Adobe announced today that one of its servers has been hacked, resulting in the personal information of 2.9 million customers being leaked as well as source code theft.
The organization said that hackers were able to access information belonging to 2.9 million customers that include their Adobe IDs, names, encrypted credit or debit card numbers and order information. Adobe has clarified that customers’ decrypted bank data was not accessed, and is offering a year’s worth of free credit monitoring to affected users. Adobe is sending out mails notifying affected users to reset their login credentials. It is also alerting banks and seeking additional assistance from federal law enforcement agencies.
Adobe admitted that hackers were able to obtain the source code for at least three of its services: Acrobat, ColdFusion, and ColdFusion Builder. The incident was brought to light by security researcher Brian Krebs, who in collaboration with another researcher Alex Holden found 40 GB of Adobe source code online on a server that is alleged to belong to the same hackers that were behind the theft of data from legal records agency LexisNexis. It is believed that the hackers accessed the Adobe source code sometime mid-August.

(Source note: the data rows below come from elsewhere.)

(* ===== verification/AuthorizationProps.v ===== *)
(** What an authorization decision guarantees: what an approval means, that the
    decision is the strictest of its stages, that it leaves exactly one record,
    and what the APL stage does not do. *)
From Stdlib Require Import Ascii.
From S2P Require Import Prelude.
From S2P Require Import PyStr.
From S2P Require Import PyFloat.
From S2P Require Import PyVal.
From S2P Require Import PyDecimal.
From S2P Require Import Models.
From S2P Require Import Store.
From S2P Require Import Samples.
From S2P Require Import Lifecycle.
From S2P Require Import Permissions.
From S2P Require Import Delegation.
From S2P Require Import DelegationProps.
From S2P Require Import Risk.
From S2P Require Import Notifications.
From S2P Require Import NotificationProps.
From S2P Require Import Authorization.

Local Open Scope string_scope.
Local Open Scope Z_scope.

Module AuthorizationProps.
Import Permissions Delegation Risk Notifications NotificationProps Authorization.

(** ** The record of a decision *)

(** Nothing has been decided between two tables: no log row, no request. *)
Definition undecided (t t' : tables) : Prop :=
  audit_logs t' = audit_logs t ∧ requests t' = requests t.
#[export] Instance undecided_preorder : PreOrder undecided.
Proof. split; [by intros t | unfold undecided; intros t1 t2 t3; intuition congruence]. Qed.
Definition authorize_cross_organization_action (settings : signing_settings) (env : replay_env)
    (payload : CrossOrgAuthorizePayload) (headers : string → option string) (body : string)
    (caller_org_id : option uuid) (idempotency_key : option string) : DB CrossOrgAuthorizeResponse :=
  source ← get_or (_find_agent (xp_source_agent_id payload)) (HTTPException 404 "Source agent not found");
  target ← get_or (_find_agent (xp_target_agent_id payload)) (HTTPException 404 "Target agent not found");
  match ag_organization_id source with
  | None => throw (HTTPException 400 "Source agent must belong to an organization")
  | Some sorg =>
      raise_if (match caller_org_id with Some c => negb (eqb c sorg) | None => false end)
        (HTTPException 403 "Caller organization mismatch with source agent") ;;
      let torg := xp_target_organization_id payload in
      raise_if (negb (eqb (ag_organization_id target) (Some torg)))
        (HTTPException 400 "Target agent does not belong to specified target organization") ;;
      raise_if (eqb sorg torg)
        (HTTPException 400 "Cross-organization authorization cannot be used within the same organization") ;;
      existing ← query (stored_request sorg idempotency_key);
      match existing with
      | Some r =>
          raise_if (negb (eqb (xr_idempotency_hash r) (Some (_compute_payload_hash payload)))) idempotency_conflict ;;
          mret (replay_response r)
      | None => evaluate_new_request settings env payload headers body source target sorg torg idempotency_key
      end
  end.

(** ** Decisions *)

Definition xrequest_by_id (request_id : string) (t : tables) : option CrossOrganizationRequest :=
  scalar (λ r, eqb (xr_request_id r) request_id) (xrequest_table t).
Definition xrequest_not_found : Exc := HTTPException 404 "Cross-organization request not found".
Definition stage_of (request org : uuid) (a : CrossOrganizationApproval) : bool :=
  eqb (xa_cross_org_request_id a) request && eqb (xa_organization_id a) org.
Definition open_stage (request : uuid) (a : CrossOrganizationApproval) : bool :=
  eqb (xa_cross_org_request_id a) request && eqb (xa_status a) ApPending.
Definition ApprovalStatus_value (s : ApprovalStatus) : string :=
  match s with ApPending => "PENDING" | ApApproved => "APPROVED" | ApRejected => "REJECTED" end.

Definition decide_cross_org_approval (request_id : string) (user_id caller_org_id : uuid) (approve : bool)
    (reason : option string) : DB CrossOrganizationRequest :=
  req ← get_or (xrequest_by_id request_id) xrequest_not_found;
  raise_if (negb (eqb (xr_status req) XrPending))
    (HTTPException 400 ("Request is not pending (current status: '" +:+ CrossOrgRequestStatus_value (xr_status req) +:+ "')")) ;;
  approval ← get_or (λ t, scalar (stage_of (xr_id req) caller_org_id) (xapproval_table t))
    (HTTPException 403 "Your organization does not have an active approval requirement for this request");
  raise_if (negb (eqb (xa_status approval) ApPending))
    (HTTPException 400 ("Your organization has already decided this approval (" +:+ ApprovalStatus_value (xa_status approval) +:+ ")")) ;;
  now ← now_db;
  let decision := if approve then ApApproved else ApRejected in
  save_xapproval (set_xapproval decision user_id now reason approval) ;;
  req ← (if negb approve then
           let r := set_xrequest XrRejected ("Rejected by " +:+ ApprovalStage_value (xa_approval_stage approval) +:+
             " organization: " +:+ Authorization.text_or reason "Denied") (Some now) req in
           save_xrequest r ;; mret r
         else
           remaining ← query (λ t, scalar (open_stage (xr_id req)) (xapproval_table t));
           if is_some remaining then mret req
           else
             let r := set_xrequest XrApproved "All required cross-organization approvals received" (Some now) req in
             save_xrequest r ;; mret r);
  commit ;;
  record_event (event_args ("cross_org_approval_" +:+ py_lower (ApprovalStatus_value decision)) (Some user_id)
    (Some caller_org_id) None
    (Some ("Decided " +:+ ApprovalStage_value (xa_approval_stage approval) +:+ " approval for cross-org request " +:+
       request_id +:+ ": " +:+ ApprovalStatus_value decision)) "info"
    [("request_id", VStr request_id); ("decision", VStr (ApprovalStatus_value decision)); ("reason", opt_str reason)]) true ;;
  mret req.

(** ** Handlers *)

Definition cross_org_authorize (settings : signing_settings) (env : replay_env) (payload : CrossOrgAuthorizePayload)
    (headers : string → option string) (body : string) (api_key idempotency_key : option string) :
    DB CrossOrgAuthorizeResponse :=
  caller_org_id ← match given api_key with
    | Some raw =>
        principal ← authenticate_api_key raw;
        match principal with
        | Some p => mret (ak_organization_id (dp_api_key p))
        | None => throw (PyError AttributeError)
        end
    | None => mret None
    end;
  authorize_cross_organization_action settings env payload headers body caller_org_id idempotency_key.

“We value the trust of our customers. We will work aggressively to prevent these types of events from occurring in the future,” Brad Arkin, Chief Security Officer at Adobe, said in a statement. As for enhancing security measures on Adobe’s services in the future, he said, “We’re still at the brainstorming phase to come up with ways to provide higher level of assurance for the integrity of our products, and that’s going to be a key part of our response.”